6. As Horas | dir. Stephen Daldry | 2002 |

O filme aborda com sutileza a temática da depressão e como ela pode afetar a vida de três mulheres de formas diferentes. O elenco conta com três grandes e premiadas atrizes: Meryl Streep, Nicole Kidman (que recebeu o Oscar de Melhor Atriz por este filme) e Julianne Moore que vivem histórias independentes entrelaçadas pelo romance “Mrs Dalloway”, de Virginia Woolf. Uma dessas personagens é, inclusive, a própria autora, que vive no interior da Inglaterra com seu marido, em 1923, e tenta escrever o livro enquanto sofre de depressão e tem ideias suicidas.

7. Yonlu | dir. Hique Montanari | 2018 | 16 anos |

O longa é uma ficção com base em uma história real. Yonlu, como ficou conhecido o jovem artista Vinícius Gageiro, interpretado por Thalles Cabral, decidiu se suicidar aos 16 anos e fez isso com ajuda da internet. Por meio de uma rede de amigos virtuais em um fórum online sobre suicídio. O diretor teve a preocupação de compartilhar o roteiro com profissionais de saúde mental para que o tema e o ato do jovem artista não fosse glamourizado e considerado heroico.

8. Not Alone | dir. Jacqueline Monetta | 2012 | 16 anos |

O documentário parte da dificuldade de uma adolescente em compreender a decisão de uma amiga de se suicidar. E é a partir desta investigação que ela começa a se questionar sobre o motivo de a amiga não ter lhe dito nada.
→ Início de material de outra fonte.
Lemma visit_attr_getattr name n :
  visit_attr visit name n =
  match getattr n name with
  | Some (VList l) => for_each visit l
  | Some _ => raise TypeError
  | None => raise AttributeError
  end.
Proof.
  unfold visit_attr, getattr. induction (fields n) as [|[k v] fs IH]; simpl.
  - reflexivity.
  - destruct (String.eqb k name); [destruct v; reflexivity | exact IH].
Qed.

Lemma nesting_unfold ctx n :
  nesting ctx n =
  (ctx, n) ::
  match classify (cls n) with
  | KForbidden _ => []
  | KFunctionDef => flat_map (nesting (ctx ++ [DEF])) (children n)
  | KLoop => flat_map (nesting (ctx ++ [LOOP])) (children n)
  | KTry =>
      nesting_attr nesting ctx "body" (fields n) ++
      nesting_attr nesting ctx "handlers" (fields n) ++
      nesting_attr nesting ctx "orelse" (fields n) ++
      nesting_attr nesting (ctx ++ [FINALLY]) "finalbody" (fields n)
  | KOther => flat_map (nesting ctx) (children n)
  end.
Proof.
  assert (E : forall c fs, nesting_fields nesting c fs =
                           flat_map (nesting c) (flat_map (fun kv => value_nodes (snd kv)) fs)).
  { intros c fs. unfold nesting_fields. induction fs as [|[k v] fs IH]; simpl.
    - reflexivity.
    - rewrite flat_map_app, IH. f_equal.
      destruct v; simpl; unfold nesting_list; auto using app_nil_r. }
  destruct n as [cl ln fs]. cbn [nesting]. unfold children. cbn [fields cls].
  rewrite !E. reflexivity.
Qed.

Lemma nesting_attr_getattr ctx name n :
  nesting_attr nesting ctx name (fields n) =
  match getattr n name with
  | Some (VList l) => flat_map (nesting ctx) l
  | _ => []
  end.
Proof.
  unfold getattr. induction (fields n) as [|[k v] fs IH]; simpl.
  - reflexivity.
  - destruct (String.eqb k name); [destruct v; reflexivity | exact IH].
Qed.

(** ** The visitor agrees with the lexical reading *)

Lemma add_findings_app v1 v2 s :
  add_findings (v1 ++ v2) s = add_findings v2 (add_findings v1 s).
Proof. apply fold_left_app. Qed.

Lemma add_findings_state vs s : state (add_findings vs s) = state s.
Proof.
  revert s. induction vs as [|v vs IH]; intros s; simpl; [reflexivity|].
  unfold add_findings in IH. rewrite IH. reflexivity.
Qed.

Lemma add_findings_set_state vs st s :
  add_findings vs (set_state st s) = set_state st (add_findings vs s).
Proof.
  revert s. induction vs as [|v vs IH]; intros s; simpl; [reflexivity|].
  unfold add_findings in IH. rewrite <- IH. reflexivity.
Qed.

Lemma set_state_same s : set_state (state s) s = s.
Proof. destruct s; reflexivity. Qed.

Lemma set_state_twice st1 st2 s : set_state st2 (set_state st1 s) = set_state st2 s.
Proof. reflexivity. Qed.

Lemma agrees_bind m k v1 v2 s :
  agrees v1 s (m s) ->
  agrees v2 (add_findings v1 s) (k (add_findings v1 s)) ->
  agrees (v1 ++ v2) s ((m ;; k) s).
Proof.
  unfold bind. destruct (m s) as [[] s1|e s1]; simpl.
  - intros -> H. destruct (k (add_findings v1 s)) as [[] s2|e s2]; simpl in *.
    + rewrite add_findings_app. exact H.
    + exact H.
  - intros H _. exact H.
Qed.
Para realizar o longa, a diretora participou de debates, palestras, cursos, pesquisou na internet e conversou com vários adolescentes, para tentar entender e mostrar as motivações desse tipo de pensamento. Além de temas como preconceito, discriminação, família, pressão social, que geram o quadro depressivo e podem desencadear pensamentos suicidas, um dos temas mais presentes é o bullying.
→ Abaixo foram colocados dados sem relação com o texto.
(** [strip] removes ASCII white space around a text of plain characters. *)
Lemma strip_padded p1 body p2 :
  blank p1 = true → blank p2 = true →
  forallb plain (bytes_of body) = true → body ≠ "" →
  strip (p1 ++ body ++ p2) = body.
Proof.
  unfold blank. intros Hp1 Hp2 Hbody Hne. unfold strip.
  assert (Hlen : String.length (p1 ++ body ++ p2)
                 = length (bytes_of p1 ++ bytes_of body ++ bytes_of p2)%list).
  { by rewrite <- (bytes_of_app body p2), <- (bytes_of_app p1), length_bytes_of. }
  rewrite (bytes_of_app p1), (bytes_of_app body p2), Hlen.
  destruct (bytes_of body) as [|b l] eqn:Hb.
  { destruct body; [by destruct Hne|discriminate]. }
  pose proof Hbody as Hbody'. simpl in Hbody'.
  apply andb_true_iff in Hbody' as [Hb1 _].
  rewrite lstrip_blank;
    [ | intros b0 l0 Hb0; exact (proj1 (drop_one_space b0 l0 Hb0))
      | exact Hp1 | rewrite length_app; lia].
  cbn [app]. rewrite lstrip_bytes_plain by done.
  change (b :: (l ++ bytes_of p2))%list with ((b :: l) ++ bytes_of p2)%list.
  rewrite rev_app_distr.
  rewrite lstrip_blank;
    [ | intros b0 l0 Hb0; exact (proj2 (drop_one_space b0 l0 Hb0))
      | rewrite forallb_rev; exact Hp2
      | rewrite length_rev, length_app; lia ].
  assert (Hrev : forallb plain (rev (b :: l)) = true)
    by (rewrite forallb_rev; exact Hbody).
  destruct (rev (b :: l)) as [|b' l'] eqn:Hr.
  { apply (f_equal (@length nat)) in Hr. rewrite length_rev in Hr. discriminate. }
  simpl in Hrev. apply andb_true_iff in Hrev as [Hb' _].
  rewrite lstrip_bytes_plain by done.
  rewrite <- Hr, rev_involutive, <- Hb. apply of_bytes_of.
Qed.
9. As vantagens de ser invisível | dir. Stephen Chbosky  | 2012 | 14 anos |

Apesar de ser caracterizado como uma comédia dramática, que traz questões da adolescência, o longa apresenta Charlie (Logan Lerman), um jovem que sofre de depressão e após passar um tempo internado em um hospital psiquiátrico enfrenta dificuldades para interagir em sua nova escola. Ele viu seu melhor amigo se matar e também tem pensamentos sobre isso, mas encontra dois grandes amigos que o ajudam a enfrentar as dificuldades da doença.
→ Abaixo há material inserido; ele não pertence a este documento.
(** * simple_financial_planner: calculators, tool dispatcher and agent turn

    A shallow embedding of [simple_financial_planner.py]:

    - the two calculators [calculate_sip_projection] and
      [plan_retirement_goal], written once over an interface [PyFloat] of
      Python's [float] arithmetic, with two instances: [Exact] (rationals,
      the arithmetic in which the annuity formulas are usually read) and
      [Binary64] (IEEE-754 double precision, what CPython executes);
    - the tool registry [TOOL_MAPPING] and catalog [TOOLS];
    - the dispatcher [invoke_tools_from_response];
    - the turn loop [run_agent_turn] against a backend given as a state
      machine;
    - the command-line session [main], over standard input and output
      given as lists of lines.

    Python exceptions are values of [exception]; a computation that may
    raise has type [raises A].

    Parameters are taken at their annotated types: a parameter annotated
    [float] is a float, one annotated [int] is an integer.  (Python also
    accepts an [int] where a [float] is annotated and then multiplies
    integers exactly; the numbers returned are the same.)  The library
    functions [json.loads], [json.dumps] and [str] of an exception are
    parameters of the dispatcher, and the backend behind
    [client.responses.create] is a parameter of the turn loop. *)

From Stdlib Require Import ZArith QArith Qround Qabs Qpower Qminmax.
From Stdlib Require Import List String Ascii Bool Lia Lqa.
From Stdlib Require Import SpecFloat.
Import ListNotations.

Local Open Scope string_scope.
Local Open Scope Z_scope.

(** ** Exceptions *)

(** The exception classes that the modelled code can meet. *)
Inductive exception : Type :=
| TypeError
| ValueError
| OverflowError
| ZeroDivisionError
| JSONDecodeError.

(** [inl e]: the computation raised [e]; [inr a]: it returned [a]. *)
Definition raises (A : Type) : Type := (exception + A)%type.

Definition ret {A : Type} (a : A) : raises A := inr a.

Definition raise {A : Type} (e : exception) : raises A := inl e.

Definition bind {A B : Type} (c : raises A) (k : A -> raises B) : raises B :=
  match c with
  | inl e => inl e
  | inr a => k a
  end.

Notation "x <- c ;; k" := (bind c (fun x => k))
  (at level 61, c at next level, right associativity).

(** ** Result dictionaries *)

(** Values stored in a result dictionary, over the type [A] of floats. *)
Inductive value (A : Type) : Type :=
| VInt (z : Z)
| VFloat (x : A)
| VStr (s : string).

Arguments VInt {A} z.
Arguments VFloat {A} x.
Arguments VStr {A} s.

(** A Python [dict] literal: keys in insertion order. *)
Definition dict (A : Type) : Type := list (string * value A).

Definition keys {A : Type} (d : dict A) : list string := map fst d.

Fixpoint get {A : Type} (k : string) (d : dict A) : option (value A) :=
  match d with
  | [] => None
  | (k', v) :: d' => if String.eqb k k' then Some v else get k d'
  end.

(** ** Python's float arithmetic, as an interface

    [float_lit p q] is the literal whose decimal value is [p/q];
    [float_of_int] is the conversion Python applies to an [int] operand of
    a mixed operation (it raises [OverflowError] on a too large [int]);
    [ftruediv] is [/], which raises [ZeroDivisionError] on a zero divisor;
    [math_pow x n] is [math.pow(x, n)] for an [int] exponent;
    [round2 x] is [round(x, 2)]. *)
Class PyFloat : Type := {
  float : Type;
  float_lit : Z -> positive -> float;
  float_of_int : Z -> raises float;
  fadd : float -> float -> float;
  fsub : float -> float -> float;
  fmul : float -> float -> float;
  ftruediv : float -> float -> raises float;
  math_pow : float -> Z -> raises float;
  feq : float -> float -> bool;
  flt : float -> float -> bool;
  fle : float -> float -> bool;
  round2 : float -> float
}.

Arguments float_lit {F} p q : rename.
Arguments float_of_int {F} n : rename.
Arguments fadd {F} x y : rename.
Arguments fsub {F} x y : rename.
Arguments fmul {F} x y : rename.
Arguments ftruediv {F} x y : rename.
Arguments math_pow {F} x n : rename.
Arguments feq {F} x y : rename.
Arguments flt {F} x y : rename.
Arguments fle {F} x y : rename.
Arguments round2 {F} x : rename.

(** ** The calculators *)

Section Calculators.

Context {F : PyFloat}.

(** The [int] constants [0], [1] and [12] where they meet a float. *)
Definition f0 : float := float_lit 0 1.
Definition f1 : float := float_lit 1 1.
Definition f12 : float := float_lit 12 1.
Definition f100 : float := float_lit 100 1.

(** [x * n] for a float [x] and an [int] [n]. *)
Definition mul_int (x : float) (n : Z) : raises float :=
  n' <- float_of_int n ;;
  ret (fmul x n').

(** [max(x, 0)]: the builtin keeps its first argument unless the second
    is strictly greater. *)
Definition max0 (x : float) : float :=
  if flt x f0 then f0 else x.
O longa também é baseado no livro homônimo de 1999 (The Perks of Being a Wallflower), escrito pelo diretor em forma de cartas a uma pessoa anônima por um garoto de 15 anos.

10. Miss Violence | dir. Alexandros Avanas | 2013 | 18 anos |

O filme já começa com a cena do suicídio de Aggeliki (Chloe Bolota), no seu aniversário de 11 anos. Ela pula da sacada do prédio com um sorriso no rosto, o que é intrigante tanto para os espectadores como para a polícia, que passa a investigar a morte. A família insiste em dizer que foi um acidente, mas a trama vai se desenrolando e alguns segredos relacionados a uma  rotina de abusos físicos e psicológicos vão sendo revelados.